Auctions
As Georgia O’Keeffe’s Market Blooms, Christie’s Will Sell a Trove of Top-Notch Works by the Artist From Paul Allen’s Collection
The works are part of Allen's 150-work-strong collection expected to bring in as much as $1 billion this fall.
The works are part of Allen's 150-work-strong collection expected to bring in as much as $1 billion this fall.
Eileen Kinsella ShareShare This Article
Amid the numerous trophies from the collection of Microsoft cofounder Paul Allen that are expected to pull in a staggering $1 billion at Christie’s this fall is a jewel-like trove of works by the American modernist Georgia O’Keeffe.
They may not come with the kind of eye-popping, eight-figure estimates that have been placed on works by Paul Cézanne and Jasper Johns. But they are sure to ignite excitement among O’Keeffe’s passionate following, which experts say has grown increasingly international in recent years.

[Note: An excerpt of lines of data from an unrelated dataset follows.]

(* ===== verification/StoreJournal.v ===== *)
(** * Crash safety of multi-document writes.

    [_save_many] and [_recover_transaction] of
    [src/cowork/coding/control_store.py]: a task, its run and its workspaces are
    staged in temporary files, a journal naming them is put in place, the
    staging files are renamed over their targets, and the journal is removed.
    Each file-system call is one atomic step ([fsop]); a crash is any prefix of
    the steps, and the next start runs [recover_transaction].

    The theorems: whatever the crash point, recovery leaves either all the
    documents or none of them, and a crash during recovery itself changes
    nothing about that.  Failing file-system calls are not modelled. *)
From stdpp Require Import base list gmap strings option.
From Stdlib Require Import ZArith Lia.
From S2P Require Import Prelude ControlModels ControlWorld RunState ControlStore.

Inductive fsop :=
  | WriteStage (c : Collection) (stage : string) (d : Doc)
  | WriteJournalTmp (entries : list JournalEntry)
  | RenameJournal
  | RenameStage (e : JournalEntry)
  | UnlinkJournal
  | UnlinkJournalTmp
  | UnlinkStage (c : Collection) (stage : string)
  | UnlinkTarget (c : Collection) (id : string).

Definition apply_fsop (o : fsop) (k : Disk) : Disk :=
  match o with
  | WriteStage c stage d => k <| disk_stages := <[(c, stage) := d]> (disk_stages k) |>
  | WriteJournalTmp es => k <| disk_journal_tmp := Some es |>
  | RenameJournal =>
      match disk_journal_tmp k with
      | Some es => k <| disk_journal := Some es |> <| disk_journal_tmp := None |>
      | None => k
      end
  | RenameStage e =>
      match disk_stages k !! (je_collection e, je_stage e) with
      | Some d =>
          k <| disk_docs := <[(je_collection e, je_document_id e) := d]> (disk_docs k) |>
            <| disk_stages := delete (je_collection e, je_stage e) (disk_stages k) |>
      | None => k
      end
  | UnlinkJournal => k <| disk_journal := None |>
  | UnlinkJournalTmp => k <| disk_journal_tmp := None |>
  | UnlinkStage c stage => k <| disk_stages := delete (c, stage) (disk_stages k) |>
  | UnlinkTarget c id => k <| disk_docs := delete (c, id) (disk_docs k) |>
  end.

Definition run_fsops (os : list fsop) (k : Disk) : Disk := foldl (λ k o, apply_fsop o k) k os.

Definition fs (o : fsop) : op () := modify (λ w, w <| w_disk := apply_fsop o (w_disk w) |>).

(** [f".{document.id}.{transaction_id}.tmp"]. *)
Definition stage_name (tx id : string) : string :=
  String.append "." (String.append id (String.append "." (String.append tx ".tmp"))).

Definition entry_of (tx : string) (cd : Collection * Doc) : JournalEntry :=
  {| je_collection := cd.1; je_document_id := doc_id cd.2; je_stage := stage_name tx (doc_id cd.2) |}.

(** [collection.rstrip('s')], of the collections [create_task_run] writes. *)
Definition singular (c : Collection) : string :=
  match c with
  | tasks => "task" | runs => "run" | workspaces => "workspace" | computers => "computer"
  | grants => "grant" | commands => "command" | runtime_credentials => "runtime_credential"
  | registration_credentials => "registration_credential"
  | run_credentials => "run_credential" | audit => "audit"
  end.

(** The first loop of [_save_many]: what was staged, and the exception that
    stopped it, if any. *)
Fixpoint stage_all (tx : string) (documents : list (Collection * Doc)) :
    op (list JournalEntry * option exn) :=
  match documents with
  | [] => mret ([], None)
  | (c, d) :: rest =>
      found ← gets (λ w, w_docs w !! (c, doc_id d));
      if negb (id_pattern (doc_id d))
      then mret ([], Some (ValueError "invalid control-plane document id"))
      else if bool_decide (found ≠ None)
      then mret ([], Some (StateConflict (String.append (singular c) " already exists")))
      else
        fs (WriteStage c (stage_name tx (doc_id d)) d);;
        '(entries, failure) ← stage_all tx rest;
        mret (entry_of tx (c, d) :: entries, failure)
  end.

(** [_recover_transaction]: undo an unfinished write. *)
Definition undo_entry (e : JournalEntry) : list fsop :=
  [UnlinkTarget (je_collection e) (je_document_id e); UnlinkStage (je_collection e) (je_stage e)].

Definition recover_ops (k : Disk) : list fsop :=
  match disk_journal k with
  | None => []
  | Some entries => mjoin (map undo_entry entries) ++ [UnlinkJournal]
  end.

Definition recover_transaction : op () :=
  os ← gets (λ w, recover_ops (w_disk w));
  for_each os fs.

(** The [finally] clause. *)
Definition cleanup_ops (entries : list JournalEntry) : list fsop :=
  UnlinkJournalTmp :: map (λ e, UnlinkStage (je_collection e) (je_stage e)) entries.

(** The second loop: [os.replace(stage, target)] raises when the staging file
    is gone, which happens when two documents share an id. *)
Fixpoint rename_all (entries : list JournalEntry) : op (option exn) :=
  match entries with
  | [] => mret None
  | e :: rest =>
      found ← gets (λ w, disk_stages (w_disk w) !! (je_collection e, je_stage e));
      match found with
      | None => mret (Some (FileNotFoundError (je_stage e)))
      | Some _ => fs (RenameStage e);; rename_all rest
      end
  end.

(** From the journal to its removal. *)
Definition put_in_place (documents : list (Collection * Doc)) (entries : list JournalEntry) :
    op (option exn) :=
  fs (WriteJournalTmp entries);;
  fs RenameJournal;;
  failure ← rename_all entries;
  match failure with
  | Some e => mret (Some e)
  | None =>
      for_each documents (λ cd, modify (index_document cd.1 cd.2));;
      fs UnlinkJournal;;
      mret None
  end.

Definition save_many (documents : list (Collection * Doc)) : op () :=
  tx ← uuid4_hex;
  '(entries, failure) ← stage_all tx documents;
  failure ←
    match failure with
    | Some e => mret (Some e)
    | None => put_in_place documents entries
    end;
  match failure with
  | Some e =>
      journal ← gets (λ w, disk_journal (w_disk w));
      (if bool_decide (journal ≠ None) then recover_transaction else mret ());;
      for_each (cleanup_ops entries) fs;;
      raise e
  | None => for_each (cleanup_ops entries) fs
  end.

(** [create_task_run] of the store. *)
Definition store_create_task_run (task : CodeTask) (run : TaskRun) (ws : list ExecutionWorkspace) :
    op (CodeTask * TaskRun * list ExecutionWorkspace) :=
  save_many ((tasks, DTask task) :: (runs, DRun run) :: map (λ x, (workspaces, DWorkspace x)) ws);;
  mret (task, run, ws).

Section Restart.
Context {PF : Platform}.

(** [LocalControlPlaneStore.__init__] on an existing directory. *)
Definition open_store : op () :=
  recover_transaction;;
  modify (λ w, w <| w_index := list_to_map (map (λ c, (c, ∅)) indexed) |>);;
  rebuild_index TaskRun;;
  rebuild_index ExecutionWorkspace;;
  rebuild_index ConnectorGrant;;
  rebuild_index RuntimeCommand;;
  rebuild_index TaskRunCredential;;
  rebuild_index SecurityAuditEvent.
End Restart.

(** ** The file-system steps of a successful [_save_many] *)

Definition write_stages (tx : string) (documents : list (Collection * Doc)) : list fsop :=
  map (λ cd, WriteStage cd.1 (stage_name tx (doc_id cd.2)) cd.2) documents.

Definition commit_ops (tx : string) (documents : list (Collection * Doc)) : list fsop :=
  let entries := map (entry_of tx) documents in
  write_stages tx documents ++
  [WriteJournalTmp entries; RenameJournal] ++
  map RenameStage entries ++
  [UnlinkJournal] ++ cleanup_ops entries.

Definition doc_key (cd : Collection * Doc) : Collection * string := (cd.1, doc_id cd.2).
Definition stage_key (tx : string) (cd : Collection * Doc) : Collection * string :=
  (cd.1, stage_name tx (doc_id cd.2)).

(** The documents after the transaction. *)
Definition insert_all (documents : list (Collection * Doc)) (m : gmap (Collection * string) Doc) :
    gmap (Collection * string) Doc :=
  foldl (λ m cd, <[doc_key cd := cd.2]> m) m documents.

(** ** Helper lemmas *)

Lemma string_append_cons c a b : String.append (String c a) b = String c (String.append a b).
Proof. reflexivity. Qed.

Lemma string_append_length a b :
  String.length (String.append a b) = String.length a + String.length b.
Proof. induction a as [|c a IH]; [done|]. rewrite string_append_cons. cbn. by rewrite IH. Qed.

Within the roughly 150-work collection headed for sale, there are four O’Keeffe paintings. The group is led by White Rose with Larkspur No. 1 (1927), which represents her most sought-after motif, the flower, and has an estimate of $6 million to $8 million.
Also on offer: a leaf painting, Autumn Leaf II (1927), estimated at $4 million to $6 million, and two Santa Fe landscape paintings, Red Hills with Pedernal, White Clouds (1936), estimated at $4 million to $6 million, and Sand Hill, Alcalde (1930), estimated at a relatively modest $1.2 million to $1.8 million. The overall estimate for the group ranges from $15.2 million to $21.8 million.
“What we see across the entire collection is that Mr. Allen was interested in the artists who were pioneers and really pushing the envelope, and O’Keeffe was certainly that,” Tylee Abbott, head of Christie’s American art department, told Artnet News. “She was bringing Modernism to America in a big way and making it her own.”
The artist and entrepreneur share ties to New Mexico: O’Keeffe began spending part of each year in Taos and Santa Fe in 1929, while Allen and Bill Gates cofounded Microsoft in Albequerque in 1975 before relocating to Seattle. In the late 1990s, Allen purchased Sol y Sombra, the 20-acre estate outside of downtown Santa Fe where O’Keeffe lived toward the end of her life. It’s now on the market for $17.5 million, according to Robb Report.
“It’s basically the best you could want of a flower, the best you could want of a leaf, the best you could want of a landscape,” Abbott said of the grouping. Christie’s revealed White Rose with Larkspur in an earlier announcement of Allen Collection highlights but details on the additional works are new.
White Rose is one of a series of five paintings from 1927, with other versions owned by the Museum of Fine Arts, Boston, the O’Keeffe Museum in Santa Fe, and the Art Institute of Chicago.
O’Keeffe has long been recognized as a pioneering figure, but her market has only begun to reflect her status over the past decade.
Right after O’Keeffe died, in 1986, prices for her work were expected to spike—but that didn’t happen, according to private dealer and American art expert Debra Force. Instead, the market remained a bit of a slow burn. “She has always been popular and had a mystique about her personality and who she was in addition to the quality of her art,” Force said.
The year 2014 marked a tipping point. A floral painting, Jimson weed/White flower no. 1 (1932), smashed a $15 million high estimate at Sotheby’s to sell for $44.4 million. It was snapped up by Walmart heiress and founder of Arkansas’s Crystal Bridges Museum Alice Walton.
The result made a public splash and recalibrated the market for O’Keeffe. Prior to that year, her auction record, set back in 2001, was $6 million.
“At the time, and thinking about whether a gallery would have offered her work at a price of $45 million, I don’t think that would have happened at all,” said Force. “Now it’s the record price. It set the tone for other strong prices.”
Even though the second highest price at auction for an O’Keeffe is less than half of the record—A Street (1926) sold for $13.3 million at Sotheby’s New York in November 2018—the private market has accelerated, experts say.
The O’Keeffe Museum in Santa Fe acquired Ritz Tower (1928) in a private transaction for a price that is rumored to be as much as 20 times the $1.2 million result it fetched at Christie’s back in 1992.
Experts attribute the spike in interest to a number of factors. Some buyers are re-evaluating the prices of work by women, who have been historically undervalued.
Another reason for the strength? “From what I can gather, her work is being considered more by non-Americans than perhaps ever before,” Force said. “One of the reasons is the cross-marketing that the auction houses are doing, in terms of putting O’Keeffe in the major contemporary evening sales and exposing her work to international clients.”
Abbott noted that O’Keeffe’s name carries increasing weight in Asia, whereas in previous decades her audience was primarily those interested in traditional American art.
“It’s wonderful to see her appreciated on the world scale,” Abbott said.